Exercise prompt:
From the line containing "unfold delivered in *. by rewrite Ht." to the last line of the records below, repeat every line exactly and add nothing else.

Collected data
Definition consumer_op {AS : AckSort} (op : ConsumerOp) (c : ConsumerImpl) : ConsumerImpl :=
  match op with
  | C_start hp queue tag => ConsumerImpl_start hp queue tag c
  | C_channel accepts clock op => on_receive accepts clock op c
  | C_eventLoop accepts clock hp => consumer_loop_step accepts clock hp c
  | C_handleMessage i fresh => threadPoolHandleMessage i fresh c
  | C_ack i => guard_call MessageGuard_ack i c
  | C_nack i requeue => guard_call (MessageGuard_nack requeue) i c
  | C_transferOwnership i => transferOwnership i c
  | C_destroyGuard i => guard_destroy i c
  | C_cancel f => post_job (Posted_cancel f) c
  | C_drain f => post_job (Posted_drain f) c
  | C_updateTopology u f => post_job (Posted_updateTopology u f) c
  | C_release => ConsumerImpl_release c
  end.

Definition consumer_run {AS : AckSort} (ops : list ConsumerOp) (c : ConsumerImpl) : ConsumerImpl :=
  fold_left (λ c op, consumer_op op c) ops c.
End Consumer.

(** ** What an operation of the channel delivers *)

Section Deliveries.
Context {E : EpochUtil} {G : GuidUtil}.

Abbreviation ReceiveChannel := (Channel ReceiveState ReceiveEvent).

Lemma delivered_new (c c' : ReceiveChannel) es :
  c_trace c' = c_trace c ++ es → delivered c' = delivered c ++ (new_messages es).*2.
Proof using.
  intros Ht. unfold delivered. rewrite Ht, omap_app. f_equal. clear Ht.
  induction es as [| e es IH]; [done |]. destruct e as [| | | | | | | | | [] |]; cbn; rewrite IH; done.
Qed.

Definition same_delivered (c c' : ReceiveChannel) : Prop :=
  trace_grows c c' ∧ delivered c' = delivered c.

#[global] Instance same_delivered_preorder : PreOrder same_delivered.
Proof using.
  split; [by split |]. intros c1 c2 c3 [H12 Hd12] [H23 Hd23]. split; [by transitivity c2 | congruence].
Qed.

Lemma bystander_delivered c c' : bystander c c' → same_delivered c c'.
Proof using.
  intros [(es & Ht & Hes) _ _ _]. split; [by exists es |]. destruct (unrelated_emits es c Hes) as (Hd & _).
  unfold delivered in *. by rewrite Ht.
Qed.

Lemma same_delivered_closed clock : channel_closed (H := no_contents clock) same_delivered.
Proof using.
  split; intros; try apply _; try (by apply bystander_delivered, bystander_same).
  - by apply bystander_delivered, bystander_emit, base_effect_unrelated.
  - apply bystander_delivered. unfold Channel_open. case_match; [done |].
    etrans; [by apply (bystander_emit TimerStart) |]. by apply bystander_writeState.
  - rewrite <- (channel_op_ext (ReceiveChannel_hooks clock) (no_contents clock) (Op_reset b) c
                  eq_refl eq_refl eq_refl eq_refl eq_refl I : (Channel_reset b c).2 = (Channel_reset b c).2).
    split; [| by apply (reset_acks_members clock b c)].
    apply (channel_op_closed (H := ReceiveChannel_hooks clock) trace_grows trace_grows_closed (Op_reset b) c).
  - apply bystander_delivered, processBasicMethod_bystander.
  - apply bystander_delivered. simpl. etrans; [by apply (bystander_emit TimerReset) | by apply bystander_writeState].
Qed.

Lemma channel_op_delivered clock op c :
  is_content op = false → same_delivered c (channel_op (H := ReceiveChannel_hooks clock) op c).
Proof using.
  intros Hc. rewrite (channel_op_ext (ReceiveChannel_hooks clock) (no_contents clock) op c) by
    (done || (destruct op as [| | | hp m | | | | | |]; try exact I;
              destruct m as [| | m | [| m | | | | |]]; try exact I; [done | exact eq_refl])).
  apply channel_op_closed, same_delivered_closed.
Qed.

(** A new delivery has an envelope that was not seen before. *)
Definition delivers_at_most_one (c c' : ReceiveChannel) : Prop :=
  ∃ es, c_trace c' = c_trace c ++ es ∧
    (new_messages es = [] ∨ ∃ m env, new_messages es = [(m, env)] ∧ env ∉ delivered c).

Lemma same_delivered_none c c' : same_delivered c c' → delivers_at_most_one c c'.
Proof using.
  intros [(es & Ht) Hd]. exists es. split; [done |]. left.
  rewrite (delivered_new _ _ _ Ht) in Hd. apply (f_equal length) in Hd. rewrite length_app, length_fmap in Hd.
  apply nil_length_inv. lia.
Qed.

Expected answer:
  unfold delivered in *. by rewrite Ht.
Qed.

Lemma same_delivered_closed clock : channel_closed (H := no_contents clock) same_delivered.
Proof using.
  split; intros; try apply _; try (by apply bystander_delivered, bystander_same).
  - by apply bystander_delivered, bystander_emit, base_effect_unrelated.
  - apply bystander_delivered. unfold Channel_open. case_match; [done |].
    etrans; [by apply (bystander_emit TimerStart) |]. by apply bystander_writeState.
  - rewrite <- (channel_op_ext (ReceiveChannel_hooks clock) (no_contents clock) (Op_reset b) c
                  eq_refl eq_refl eq_refl eq_refl eq_refl I : (Channel_reset b c).2 = (Channel_reset b c).2).
    split; [| by apply (reset_acks_members clock b c)].
    apply (channel_op_closed (H := ReceiveChannel_hooks clock) trace_grows trace_grows_closed (Op_reset b) c).
  - apply bystander_delivered, processBasicMethod_bystander.
  - apply bystander_delivered. simpl. etrans; [by apply (bystander_emit TimerReset) | by apply bystander_writeState].
Qed.

Lemma channel_op_delivered clock op c :
  is_content op = false → same_delivered c (channel_op (H := ReceiveChannel_hooks clock) op c).
Proof using.
  intros Hc. rewrite (channel_op_ext (ReceiveChannel_hooks clock) (no_contents clock) op c) by
    (done || (destruct op as [| | | hp m | | | | | |]; try exact I;
              destruct m as [| | m | [| m | | | | |]]; try exact I; [done | exact eq_refl])).
  apply channel_op_closed, same_delivered_closed.
Qed.

(** A new delivery has an envelope that was not seen before. *)
Definition delivers_at_most_one (c c' : ReceiveChannel) : Prop :=
  ∃ es, c_trace c' = c_trace c ++ es ∧
    (new_messages es = [] ∨ ∃ m env, new_messages es = [(m, env)] ∧ env ∉ delivered c).

Lemma same_delivered_none c c' : same_delivered c c' → delivers_at_most_one c c'.
Proof using.
  intros [(es & Ht) Hd]. exists es. split; [done |]. left.
  rewrite (delivered_new _ _ _ Ht) in Hd. apply (f_equal length) in Hd. rewrite length_app, length_fmap in Hd.
  apply nil_length_inv. lia.
Qed.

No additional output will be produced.